Collected data —

»»

(* ===== verification/OAuth.v ===== *)
(** * Logging in with a browser: [oauth/src/lib.rs]

    An address is shown to the user; the browser comes back, to a server on
    this machine or by the user's hand, with a code, which is exchanged for a
    token together with the verifier of the challenge that was in the
    address. *)

From S2P Require Import Prelude Digits Text StdText Connection CdnUrl.

Local Open Scope string_scope.
Local Open Scope list_scope.
Local Open Scope Z_scope.
Local Coercion Z.of_nat : nat >-> Z.

Inductive OAuthError :=
| AuthCodeBadUri (uri : string) | AuthCodeNotFound (uri : string) | AuthCodeStdinRead | AuthCodeListenerBind | AuthCodeListenerTerminated
| AuthCodeListenerRead | AuthCodeListenerParse | AuthCodeListenerWrite | InvalidSpotifyUri | InvalidRedirectUri (uri : string) | Recv
| ExchangeCode.

(** Times in milliseconds. *)
Record OAuthToken := mkOAuthToken {
  access_token : string;
  refresh_token : string;
  expires_at : Z;
  token_type : string;
  scopes : list string;
}.
Record TokenResponse := mkTokenResponse {
  resp_access_token : string;
  resp_refresh_token : option string;
  resp_expires_in : option Z;
  resp_token_type : string;
  resp_scopes : option (list string);
}.

Record OAuthClient := mkOAuthClient {
  client_id : string;
  redirect_uri : string;
  client_scopes : list string;
  should_open_url : bool;
  message : string;
}.
#[export] Instance settable_OAuthClient : Settable OAuthClient := λ r,
  mkOAuthClient (client_id r) (redirect_uri r) (client_scopes r) (should_open_url r) (message r).

(** What a line read from a stream is, [None] when reading fails, and how a
    connection of the listener went. *)
Record Visit := mkVisit { request_line : option string; writable : bool }.

(** The rest of the world: what the user types, who connects (errors of
    accepting are skipped), what the service answers ([None] when the thread
    that asks has died), and what is drawn at random. *)
Record Outside := mkOutside {
  bindable : bool;
  visits : list Visit;
  typed : option string;
  exchange : string → string → option (result TokenResponse unit);
  refresh : string → option (result TokenResponse unit);
  verifier : string;
}.

(** What was done: the challenge shown, the answer to the browser, and the
    codes exchanged with their verifiers. *)
Record Done := mkDone { shown : list string; answered : list string; exchanges : list (string * string) }.
#[export] Instance settable_Done : Settable Done := λ r, mkDone (shown r) (answered r) (exchanges r).

Section oauth.
Context `{UrlCrate} (scheme : Url → string) (port : Url → option Z) (socket_addrs : Url → option (list string)).
Context (challenge : string → string).

Definition get_code (redirect_url : string) : result string OAuthError :=
  match url_parse redirect_url with
  | None => Err (AuthCodeBadUri redirect_url)
  | Some url => ok_or (pair_of "code" url) (AuthCodeNotFound redirect_url)
  end.

Definition get_authcode_stdin (o : Outside) : result string OAuthError :=
  match typed o with None => Err AuthCodeStdinRead | Some buffer => get_code (trim buffer) end.

Definition crlf : string := String (Ascii.ascii_of_nat 13) (String (Ascii.ascii_of_nat 10) EmptyString).
Definition response_text (message : string) : string :=
  "HTTP/1.1 200 OK" +:+ crlf +:+ "content-length: " +:+ display (String.length message) +:+ crlf +:+ crlf +:+ message.

(** Only the first visitor is served. *)
Definition get_authcode_listener (message : string) (o : Outside) (d : Done) : Done * result string OAuthError :=
  if negb (bindable o) then (d, Err AuthCodeListenerBind)
  else match visits o with
  | [] => (d, Err AuthCodeListenerTerminated)
  | v :: _ =>
      match request_line v with
      | None => (d, Err AuthCodeListenerRead)
      | Some line =>
          match split_whitespace line !! 1%nat with
          | None => (d, Err AuthCodeListenerParse)
          | Some redirect_url =>
              let code := get_code ("http://localhost" +:+ redirect_url) in
              if writable v then (d <| answered ::= (λ l, l ++ [response_text message]) |>, code)
              else (d, Err AuthCodeListenerWrite)
          end
      end
  end.

Definition get_socket_address (uri : string) : option string :=
  match url_parse uri with
  | Some u =>
      if bool_decide (scheme u = "http") && bool_decide (is_Some (port u)) then socket_addrs u ≫= last else None
  | None => None
  end.

Definition set_auth_url (o : Outside) (d : Done) : Done := d <| shown ::= (λ l, l ++ [challenge (verifier o)]) |>.

(** An [Instant] has its seconds in 64 bits with a sign; adding a duration
    beyond that panics. *)
Definition INSTANT_MAX : Z := (2 ^ 63 - 1) * 1000 + 999.

Definition build_token (now : Z) (self : OAuthClient) (resp : TokenResponse) : exec OAuthToken :=
  let expires_at := now + default 3600000 (resp_expires_in resp) in
  if decide (expires_at ≤ INSTANT_MAX) then
    Val (mkOAuthToken (resp_access_token resp) (default EmptyString (resp_refresh_token resp)) expires_at
           (resp_token_type resp) (default (client_scopes self) (resp_scopes resp)))
  else Panic.

Definition from_response (now : Z) (self : OAuthClient) (r : option (result TokenResponse unit)) : exec (result OAuthToken OAuthError) :=
  match r with
  | None => Val (Err Recv)
  | Some (Err _) => Val (Err ExchangeCode)
  | Some (Ok resp) => token ← build_token now self resp; Val (Ok token)
  end.

Definition get_access_token (now : Z) (o : Outside) (self : OAuthClient) (d : Done) : Done * exec (result OAuthToken OAuthError) :=
  let d := set_auth_url o d in
  let '(d, code) :=
    match get_socket_address (redirect_uri self) with
    | Some _ => get_authcode_listener (message self) o d
    | None => (d, get_authcode_stdin o)
    end in
  match code with
  | Err e => (d, Val (Err e))
  | Ok code => (d <| exchanges ::= (λ l, l ++ [(code, verifier o)]) |>, from_response now self (exchange o code (verifier o)))
  end.

Definition refresh_access_token (now : Z) (o : Outside) (self : OAuthClient) (token : string) : exec (result OAuthToken OAuthError) :=
  from_response now self (refresh o token).

(** The builder; the service's own addresses are valid. *)
Definition client_new (id redirect : string) (l : list string) : OAuthClient :=
  mkOAuthClient id redirect l false "Go back to your terminal :)".
Definition open_in_browser (c : OAuthClient) : OAuthClient := c <| should_open_url := true |>.
Definition with_custom_message (m : string) (c : OAuthClient) : OAuthClient := c <| message := m |>.
Definition build (c : OAuthClient) : result OAuthClient OAuthError :=
  match url_parse (redirect_uri c) with Some _ => Ok c | None => Err (InvalidRedirectUri (redirect_uri c)) end.
End oauth.

(** ** The way of a code *)

(** Characters of a request that are neither white space nor part of a wider
    character. *)
Definition plain_char (c : ascii) : Prop := 33 ≤ code c < 127.
Definition plain_text (s : string) : Prop := Forall plain_char (String.list_ascii_of_string s).

Lemma plain_step c s word : plain_char c → words word (String c s) = words (c :: word) s.
Proof.
  intros Hc. unfold plain_char in Hc. cbn [words]. unfold is_ascii_whitespace. rewrite bool_decide_false by lia.
  destruct s as [|d s]; [done|]. unfold is_whitespace2. rewrite bool_decide_false by lia.
  destruct s as [|e s]; [done|]. unfold is_whitespace3. by rewrite bool_decide_false by lia.
Qed.

Lemma words_plain s rest word :
  plain_text s → (word ≠ [] ∨ s ≠ EmptyString) →
  words word (s +:+ String " " rest) = String.string_of_list_ascii (rev word ++ String.list_ascii_of_string s) :: words [] rest.
Proof.
  revert word. induction s as [|c s IH]; intros word Hs Hne.
  - cbn. rewrite app_nil_r. unfold flush. by destruct word; [naive_solver|].
  - apply Forall_cons in Hs as [Hc Hs]. rewrite string_cons_app, plain_step by done. rewrite IH; [|done|by left].
    cbn [rev String.list_ascii_of_string]. by rewrite <- app_assoc.
Qed.

(** The target of the request of a browser. *)
Lemma request_target verb target rest :
  plain_text verb → verb ≠ EmptyString → plain_text target → target ≠ EmptyString →
  split_whitespace (verb +:+ String " " (target +:+ String " " rest)) !! 1%nat = Some target.
Proof.
  intros Hv Hv0 Ht Ht0. unfold split_whitespace. rewrite words_plain by auto. rewrite words_plain by auto. simpl.
  by rewrite String.string_of_list_ascii_of_string.
Qed.

Section flow.
Context `{UrlCrate} (scheme : Url → string) (port : Url → option Z) (socket_addrs : Url → option (list string)).
Context (challenge : string → string).
Abbreviation login := (get_access_token scheme port socket_addrs challenge).

(** The address with the code, by the way it came. *)
Definition redirected (self : OAuthClient) (o : Outside) (uri : string) : Prop :=
  match get_socket_address scheme port socket_addrs (redirect_uri self) with
  | Some _ => ∃ v vs line target, bindable o = true ∧ visits o = v :: vs ∧ request_line v = Some line ∧ writable v = true ∧
                split_whitespace line !! 1%nat = Some target ∧ uri = "http://localhost" +:+ target
  | None => ∃ line, typed o = Some line ∧ uri = trim line
  end.

Lemma code_spec self o d :
  let '(d', r) := match get_socket_address scheme port socket_addrs (redirect_uri self) with
                  | Some _ => get_authcode_listener (message self) o d
                  | None => (d, get_authcode_stdin o)
                  end in
  shown d' = shown d ∧ exchanges d' = exchanges d ∧
  (answered d' = answered d ∨ answered d' = answered d ++ [response_text (message self)]) ∧
  (∀ uri, redirected self o uri → get_code uri = r) ∧ (∀ code, r = Ok code → ∃ uri, redirected self o uri).
Proof.
  unfold redirected. destruct (get_socket_address _ _ _ _).
  - unfold get_authcode_listener.
    destruct (bindable o); [simpl|split_and!; [done|done|by left| |done]; intros uri (? & ? & ? & ? & ? & _); congruence].
    destruct (visits o) as [|v vs]; [split_and!; [done|done|by left| |done]; intros uri (? & ? & ? & ? & _ & ? & _); congruence|].
    destruct (request_line v) as [line|] eqn:El;
      [|split_and!; [done|done|by left| |done]; intros uri (v' & ? & ? & ? & _ & [= -> ->] & ? & _); congruence].
    destruct (split_whitespace line !! 1%nat) as [target|] eqn:Et;
      [|split_and!; [done|done|by left| |done]; intros uri (v' & ? & ? & ? & _ & [= -> ->] & ? & _ & ? & _); congruence].
    destruct (writable v) eqn:Ew; simpl.
    + split_and!; [done|done|by right| |by intros code _; exists ("http://localhost" +:+ target), v, vs, line, target].
      intros uri (v' & ? & ? & ? & _ & [= -> ->] & ? & _ & ? & ->). by simplify_eq.
    + split_and!; [done|done|by left| |done]. intros uri (v' & ? & ? & ? & _ & [= -> ->] & ? & ? & _). congruence.
  - unfold get_authcode_stdin. split_and!; [done|done|by left| |].
    + intros uri (line & -> & ->). done.
    + intros code. destruct (typed o) as [line|]; [|done]. intros _. by exists (trim line), line.
Qed.

(** C28: A login exchanges the code that came back, once, together with the verifier whose challenge was shown to the user, and
    gives the token the service answers with, good for as long as it says or an hour; it has no other way to a token.
    The browser is answered before the code is looked at.  Only a token that is good for longer than the clock can tell
    panics, after the exchange. *)
Theorem login_exchanges now o self d :
  let '(d', r) := login now o self d in
  shown d' = shown d ++ [challenge (verifier o)] ∧
  match r with
  | Val (Ok token) =>
      ∃ uri u code resp, redirected self o uri ∧ url_parse uri = Some u ∧ pair_of "code" u = Some code ∧
        exchanges d' = exchanges d ++ [(code, verifier o)] ∧ exchange o code (verifier o) = Some (Ok resp) ∧
        token = mkOAuthToken (resp_access_token resp) (default EmptyString (resp_refresh_token resp))
                  (now + default 3600000 (resp_expires_in resp)) (resp_token_type resp) (default (client_scopes self) (resp_scopes resp))
  | Panic =>
      ∃ uri u code resp, redirected self o uri ∧ url_parse uri = Some u ∧ pair_of "code" u = Some code ∧
        exchanges d' = exchanges d ++ [(code, verifier o)] ∧ exchange o code (verifier o) = Some (Ok resp) ∧
        INSTANT_MAX < now + default 3600000 (resp_expires_in resp)
  | Val (Err e) =>
      exchanges d' = exchanges d ∧ (∀ uri, redirected self o uri → get_code uri = Err e) ∨
      ∃ uri code, redirected self o uri ∧ get_code uri = Ok code ∧ exchanges d' = exchanges d ++ [(code, verifier o)] ∧
        ∀ resp, exchange o code (verifier o) ≠ Some (Ok resp)
  end ∧
  (answered d' = answered d ∨ answered d' = answered d ++ [response_text (message self)]).
Proof.
  unfold get_access_token. pose proof (code_spec self o (set_auth_url challenge o d)) as Hc.
  destruct (match get_socket_address _ _ _ _ with Some _ => _ | None => _ end) as [d1 r1].
  destruct Hc as (Hs & He & Ha & Hall & Hex). destruct r1 as [code|e]; simpl in *.
  2: { split_and!; [done|by left|done]. }
  destruct (Hex code eq_refl) as [uri Hr]. pose proof (Hall uri Hr) as Hg. split; [done|]. split; [|done].
  unfold from_response. destruct (exchange o code (verifier o)) as [[resp|]|] eqn:Ee.
  - unfold get_code in Hg. destruct (url_parse uri) as [u|] eqn:Eu; [|done]. destruct (pair_of "code" u) as [c|] eqn:Ec; [|done].
    injection Hg as ->. unfold build_token. case_decide; simpl; exists uri, u, code, resp; rewrite He; split_and!; try done; lia.
  - right. exists uri, code. split_and!; [done|done|by rewrite He|congruence].
  - right. exists uri, code. split_and!; [done|done|by rewrite He|congruence].
Qed.
End flow.

(** Addresses that are their own queries, on the port of the example. *)
Definition example_urls : UrlCrate := {|
  Url := string;
  url_parse s := Some s;
  query_pairs s := match split_once "?" s with Some (_, q) => option_list (split_once "=" q) | None => [] end;
  query s := Some s;
  date_min := 0;
  date_max := 0;
|}.
Definition example_outside : Outside :=
  mkOutside true [mkVisit (Some ("GET /login?code=abc HTTP/1.1" +:+ crlf)) true] None
    (λ _ _, Some (Ok (mkTokenResponse "at" None (Some 1000) "bearer" None))) (λ _, None) "secret".

(** A browser that comes back, and another that connects first for its icon. *)
Example login_example :
  let U := example_urls in
  let login := get_access_token (λ _, "http") (λ _, Some 5588) (λ _, Some ["127.0.0.1:5588"]) (λ v, "hash of " +:+ v) 7 in
  let client := client_new "id" "http://127.0.0.1:5588/login" ["streaming"] in
  (login example_outside client (mkDone [] [] [])).2 = Val (Ok (mkOAuthToken "at" EmptyString 1007 "bearer" ["streaming"])) ∧
  (login (mkOutside true (mkVisit (Some "GET /favicon.ico HTTP/1.1") true :: visits example_outside) None (exchange example_outside)
     (λ _, None) "secret") client (mkDone [] [] [])).2 = Val (Err (AuthCodeNotFound "http://localhost/favicon.ico")).
Proof. split; vm_compute; reflexivity. Qed.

««

Required work — From the records above, print exactly the lines that run from the line with "Val (Err ExchangeCode)" to the line with "Definition build (c", inclusive.

Your solution —
  | Some (Err _) => Val (Err ExchangeCode)
  | Some (Ok resp) => token ← build_token now self resp; Val (Ok token)
  end.

Definition get_access_token (now : Z) (o : Outside) (self : OAuthClient) (d : Done) : Done * exec (result OAuthToken OAuthError) :=
  let d := set_auth_url o d in
  let '(d, code) :=
    match get_socket_address (redirect_uri self) with
    | Some _ => get_authcode_listener (message self) o d
    | None => (d, get_authcode_stdin o)
    end in
  match code with
  | Err e => (d, Val (Err e))
  | Ok code => (d <| exchanges ::= (λ l, l ++ [(code, verifier o)]) |>, from_response now self (exchange o code (verifier o)))
  end.

Definition refresh_access_token (now : Z) (o : Outside) (self : OAuthClient) (token : string) : exec (result OAuthToken OAuthError) :=
  from_response now self (refresh o token).

(** The builder; the service's own addresses are valid. *)
Definition client_new (id redirect : string) (l : list string) : OAuthClient :=
  mkOAuthClient id redirect l false "Go back to your terminal :)".
Definition open_in_browser (c : OAuthClient) : OAuthClient := c <| should_open_url := true |>.
Definition with_custom_message (m : string) (c : OAuthClient) : OAuthClient := c <| message := m |>.
Definition build (c : OAuthClient) : result OAuthClient OAuthError :=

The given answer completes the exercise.